1. A method of obtaining a cell population containing cancer stem cells, which comprises culturing iPS cells in 5 the presence of culture supernatant of cancer cells.

2. The method of claim 1, wherein the iPS cells are human cells.

3. The method of claim 1, wherein the period of culture is 2 weeks to 2 months.

4. The method of claim 1, wherein the cell population obtained by the method contains cancer cells.

5. A cell population obtained by the method of claim 1.

6. A method of obtaining cancer stem cells, which comprises isolating cancer stem cells contained in the cell population of claim 5.

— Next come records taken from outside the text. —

(* ===== verification/Sse.v ===== *)
(** * internal/api/sse.go: the live stream

    The broadcaster and the handlers of the connected dashboards run beside each other and
    beside the other requests, over one hub: each is a machine whose steps end at the points
    where another may run, and a history is a sequence of such steps.  Which case a [select]
    takes, whether a write or a flush succeeds, the clock and the orders of iteration are inputs;
    a run-time panic is [None].  [json.Marshal] is a parameter. *)

From Stdlib Require Import Ascii SpecFloat.
From S2P Require Import Prelude.
From S2P Require Import GoTime.
From S2P Require Import GoStrings.
From S2P Require Import GoText.
From S2P Require Import GoNet.
From S2P Require Import Redis.
From S2P Require Import Metrics.
From S2P Require Import Stores.
From S2P Require Import Hub.
From S2P Require Import Http.
From S2P Require Import Auth.
From S2P Require Import Api.

Open Scope Z_scope.

Definition newline : ascii := ascii_of_nat 10.
Definition carriage_return : ascii := ascii_of_nat 13.

(** [json.Marshal] of the snapshot, and what its documentation says of the text: strings are
    escaped and no white space is added, so no line ends in it. *)
Class SnapshotEncoder := json_marshal : StatsPayload → list ascii + string.

Class OneLine `{SnapshotEncoder} : Prop :=
  marshal_one_line p b : json_marshal p = inl b → (newline ∉ b) ∧ (carriage_return ∉ b).

(** ** Frames *)

(** The buffer [encodeFrame] builds from the encoded payload. *)
Definition frame_of (event : string) (b : list ascii) : list ascii :=
  bytes "event: " ++ bytes event ++ [newline] ++ bytes "data: " ++ b ++ [newline; newline].

Definition encodeFrame `{SnapshotEncoder} (event : string) (p : StatsPayload) : list ascii + string :=
  match json_marshal p with inr err => inr err | inl b => inl (frame_of event b) end.

Definition keepalive : list ascii := bytes ": keepalive" ++ [newline; newline].

(** ** [handleStream] *)

(** Its program points, with the subscriber it holds. *)
Inductive stream_pc :=
| StSubscribe
| StFirst (sub : nat)
| StLoop (sub : nat)
| StLeave (sub : nat)
| StGone.

(** A stream, with all it wrote to its client: the chunks, in order. *)
Record stream := MkStream { st_pc : stream_pc; st_out : list (list ascii) }.

Inductive select := SelDone | SelKeepalive | SelFrame.

(** One step's inputs: the environment of a snapshot, the case of the [select], how many bytes a
    write that fails gets through ([None] is a write that succeeds), and whether the flush does. *)
Record stream_input := MkStreamInput {
  si_env : inputs; si_select : select; si_failed : option nat; si_flush : bool }.

(** A write and its flush: a failed write may leave the beginning of the chunk, and the chunk is on
    its way even if the flush fails. *)
Definition write_chunk (i : stream_input) (sub : nat) (chunk : list ascii) (st : stream) : stream :=
  match si_failed i with
  | Some n => MkStream (StLeave sub) (st_out st ++ [take n chunk])
  | None => MkStream (if si_flush i then StLoop sub else StLeave sub) (st_out st ++ [chunk])
  end.

Section Streams.
Context {P U B : Type} `{ProxyPackage P U} `{Codec B} `{SnapshotEncoder}.
Context (s : Server U).
Implicit Types w : world P B.

Definition handleStream (i : stream_input) (st : stream) w : option (stream * world P B) :=
  match st_pc st with
  | StSubscribe =>
      '(sub, w) ← open_stream w; Some (MkStream (StFirst sub) (st_out st), w)
  | StFirst sub =>
      match encodeFrame "stats" (Snapshot_ s (si_env i) w) with
      | inr _ => Some (MkStream (StLoop sub) (st_out st), w)
      | inl frame => Some (write_chunk i sub frame st, w)
      end
  | StLoop sub =>
      match si_select i with
      | SelDone => Some (MkStream (StLeave sub) (st_out st), w)
      | SelKeepalive => Some (write_chunk i sub keepalive st, w)
      | SelFrame =>
          match receive sub (w_hub w) with
          | (Some frame, h) => Some (write_chunk i sub frame st, set_hub h w)
          | (None, _) =>
              (* the channel is empty: closed, or this case is not ready *)
              match heap (w_hub w) !! sub with
              | Some x =>
                  if ch_closed x then Some (MkStream (StLeave sub) (st_out st), w) else Some (st, w)
              | None => Some (st, w)
              end
          end
      end
  | StLeave sub => h ← Unsubscribe (Some sub) (w_hub w); Some (MkStream StGone (st_out st), set_hub h w)
  | StGone => Some (st, w)
  end.

(** ** [StartBroadcaster] *)

Definition broadcast_interval (interval : Duration) : Duration :=
  if interval <=? 0 then Second else interval.

(** Where the loop is: in its [select], with a frame to send, or returned. *)
Inductive broadcaster := BSelect | BSend (frame : list ascii) | BStopped.

(** What it goes on with: a case of the [select], or the send; [order] is the order of the range
    over the subscribers, or over the client table. *)
Inductive wake := WakeDone (order : list nat) | WakeSweep (order : list string) (now : Time)
                | WakeTick (i : inputs) | WakeSend (order : list nat).

(** A step that is not the loop's next one leaves it where it is. *)
Definition StartBroadcaster (e : wake) (b : broadcaster) w : option (broadcaster * world P B) :=
  match b, e with
  | BSelect, WakeDone order => h ← Close order (w_hub w); Some (BStopped, set_hub h w)
  | BSelect, WakeSweep order now =>
      let '(_, c) := Metrics.Sweep order now (w_metrics w) in Some (BSelect, set_metrics c w)
  | BSelect, WakeTick i =>
      match encodeFrame "stats" (Snapshot_ s i w) with
      | inr _ => Some (BSelect, w)
      | inl frame => Some (BSend frame, w)
      end
  | BSend frame, WakeSend order => h ← Broadcast order frame (w_hub w); Some (BSelect, set_hub h w)
  | _, _ => Some (b, w)
  end.

(** ** The whole plane *)

Context `{JsonParser} (mime : string → option string) (other : SpecFloat.spec_float → Z).

Record plane := MkPlane {
  p_world : world P B; p_streams : list stream; p_broadcaster : broadcaster }.

Definition p_running (p : plane) : bool :=
  match p_broadcaster p with BStopped => false | _ => true end.

(** A request, at the target its route names; a step of a stream; or one of the broadcaster. *)
Inductive plane_event :=
| EvRequest (i : inputs) (t : target) (r : request)
| EvStream (n : nat) (i : stream_input)
| EvWake (e : wake).

(** Whether a request starts a stream: it reaches [handleStream], past the guard. *)
Definition opens_stream (t : target) (r : request) : bool :=
  match t with
  | Open Stream => true
  | Guarded Stream => authorized (s_token s) (RHeader r)
  | _ => false
  end.

(** Every other request is answered in one step. *)
Definition plane_run (e : plane_event) (p : plane) : option plane :=
  match e with
  | EvRequest i t r =>
      if opens_stream t r
      then Some (MkPlane (p_world p) (p_streams p ++ [MkStream StSubscribe []]) (p_broadcaster p))
      else
        '(_, w) ← serve_target mime other s i t r (p_world p);
        Some (MkPlane w (p_streams p) (p_broadcaster p))
  | EvStream n i =>
      match p_streams p !! n with
      | None => Some p
      | Some st =>
          '(st, w) ← handleStream i st (p_world p);
          Some (MkPlane w (<[n := st]> (p_streams p)) (p_broadcaster p))
      end
  | EvWake e =>
      '(b, w) ← StartBroadcaster e (p_broadcaster p) (p_world p);
      Some (MkPlane w (p_streams p) b)
  end.

(** The inputs of a request hold all the pages its walks of the Redis key space ask for, to the
    last one or to an error (their contexts have deadlines). *)
Definition scans_end (i : inputs) : Prop :=
  match s_redis s with
  | Some rl => is_Some (ActiveKeys rl 200 (i_scan i)) ∧ is_Some (Redis.Reset (i_delete i))
  | None => True
  end.

(** The ranges over the subscribers visit each of them once. *)
Definition event_ok (e : plane_event) (p : plane) : Prop :=
  let range order := NoDup order ∧ ∀ x, x ∈ order ↔ x ∈ subs (w_hub (p_world p)) in
  match e with
  | EvRequest i _ _ => scans_end i
  | EvWake (WakeDone order) | EvWake (WakeSend order) => range order
  | _ => True
  end.

Fixpoint plane_runs (es : list plane_event) (p : plane) : option plane :=
  match es with
  | [] => Some p
  | e :: es => p ← plane_run e p; plane_runs es p
  end.

Fixpoint events_ok (es : list plane_event) (p : plane) : Prop :=
  match es with
  | [] => True
  | e :: es => event_ok e p ∧ match plane_run e p with Some p => events_ok es p | None => True end
  end.

(** ** Notions for the theorems *)

(** The subscriber a stream holds: it is taken at its first step and given back at its last. *)
Definition holds (st : stream) : option nat :=
  match st_pc st with StFirst x | StLoop x | StLeave x => Some x | _ => None end.

(** A step of stream [n] that is not one more keepalive. *)
Definition progress (n : nat) (e : plane_event) : bool :=
  match e with
  | EvStream m i => Nat.eqb m n && match si_select i with SelKeepalive => false | _ => true end
  | _ => false
  end.

(** The plane at start: a new hub, with nobody on it. *)
Definition plane_start (p : plane) : Prop :=
  (∃ b, w_hub (p_world p) = NewHub b) ∧ p_streams p = [] ∧ p_broadcaster p = BSelect.

(** Every subscriber belongs to exactly one running stream, and, until the shutdown, every such
    stream has its subscriber. *)
Record plane_ok (p : plane) : Prop := {
  pok_hub : settled (w_hub (p_world p));
  pok_running : closed (w_hub (p_world p)) = negb (p_running p);
  pok_subs x : p_running p = true →
    x ∈ subs (w_hub (p_world p)) ↔ ∃ n st, p_streams p !! n = Some st ∧ holds st = Some x;
  pok_one n n' st st' x : p_streams p !! n = Some st → p_streams p !! n' = Some st' →
    holds st = Some x → holds st' = Some x → n = n';
  pok_known n st x : p_streams p !! n = Some st → holds st = Some x →
    is_Some (heap (w_hub (p_world p)) !! x) }.

End Streams.

(** ** A client: the event-stream format of the HTML standard *)

(** The complete lines of a text. *)
Fixpoint text_lines (l cur : list ascii) : list (list ascii) :=
  match l with
  | [] => []
  | c :: l =>
      if Ascii.eqb c newline || Ascii.eqb c carriage_return then (reverse cur) :: text_lines l []
      else text_lines l (c :: cur)
  end.

(** The event type and the data lines collected so far. *)
Record sse_state := MkSse { sse_event : list ascii; sse_data : list (list ascii) }.

Definition sse_clear : sse_state := MkSse [] [].

(** One line: the events it dispatches, and what is collected then. *)
Definition sse_line (x : sse_state) (line : list ascii)
    : list (list ascii * list (list ascii)) * sse_state :=
  match line with
  | [] => (match sse_data x with [] => [] | _ => [(sse_event x, sse_data x)] end, sse_clear)
  | c :: _ =>
      if Ascii.eqb c ":" then ([], x)
      else
        let '(field, value) := match cut ":" line with Some fv => fv | None => (line, []) end in
        let value := match value with " "%char :: v => v | v => v end in
        if bool_decide (field = bytes "event") then ([], MkSse value (sse_data x))
        else if bool_decide (field = bytes "data") then ([], MkSse (sse_event x) (sse_data x ++ [value]))
        else ([], x)
  end.

Fixpoint sse_lines (x : sse_state) (ls : list (list ascii)) : list (list ascii * list (list ascii)) :=
  match ls with
  | [] => []
  | line :: ls => let '(out, x) := sse_line x line in out ++ sse_lines x ls
  end.

(** The events a client dispatches: their types and their data lines. *)
Definition sse_parse (l : list ascii) : list (list ascii * list (list ascii)) :=
  sse_lines sse_clear (text_lines l []).

(** What a chunk is: a snapshot of some state, or a comment. *)
Inductive chunk_kind := Frame (b : list ascii) | Comment.

Definition chunk_bytes (c : chunk_kind) : list ascii :=
  match c with Frame b => frame_of "stats" b | Comment => keepalive end.

Definition chunk_event (c : chunk_kind) : option (list ascii * list (list ascii)) :=
  match c with Frame b => Some (bytes "stats", [b]) | Comment => None end.

Definition chunk_ok (c : chunk_kind) : Prop :=
  match c with Frame b => (newline ∉ b) ∧ (carriage_return ∉ b) | Comment => True end.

7. Cancer stem cells obtained by the method of claim 6.

8. A method of screening an anti-cancer agent, which comprises the steps of: (1) bringing a cell population containing cancer stem cells obtained by the method of claim 1 or cancer stem cells obtained by isolating cancer stem cells contained in the cell population containing cancer stem cells into contact with a candidate of an anti-cancer agent, and(2) determining the effect of the candidate on the cell population or the cells.

9. The method of claim 8, further comprising the step of selecting a candidate which inhibits proliferation of the cell population or the cells.

10. The method of claim 8, which comprises the step of bringing the cell population containing cancer stem cells into contact with a candidate of an anti-cancer agent.

11. A method of concentrating CD44-expressing cells, which comprises culturing a cell population containing CD44-expressing cells in the presence of hyaluronic acid under the non-adherent condition.

12. The method of claim 11, wherein the cell population is a human cell population.

13. The method of claim 11, wherein the period of the culture is 2 weeks to 2 months.

14. A cell population containing CD44-expressing cells concentrated by the method of claim 11.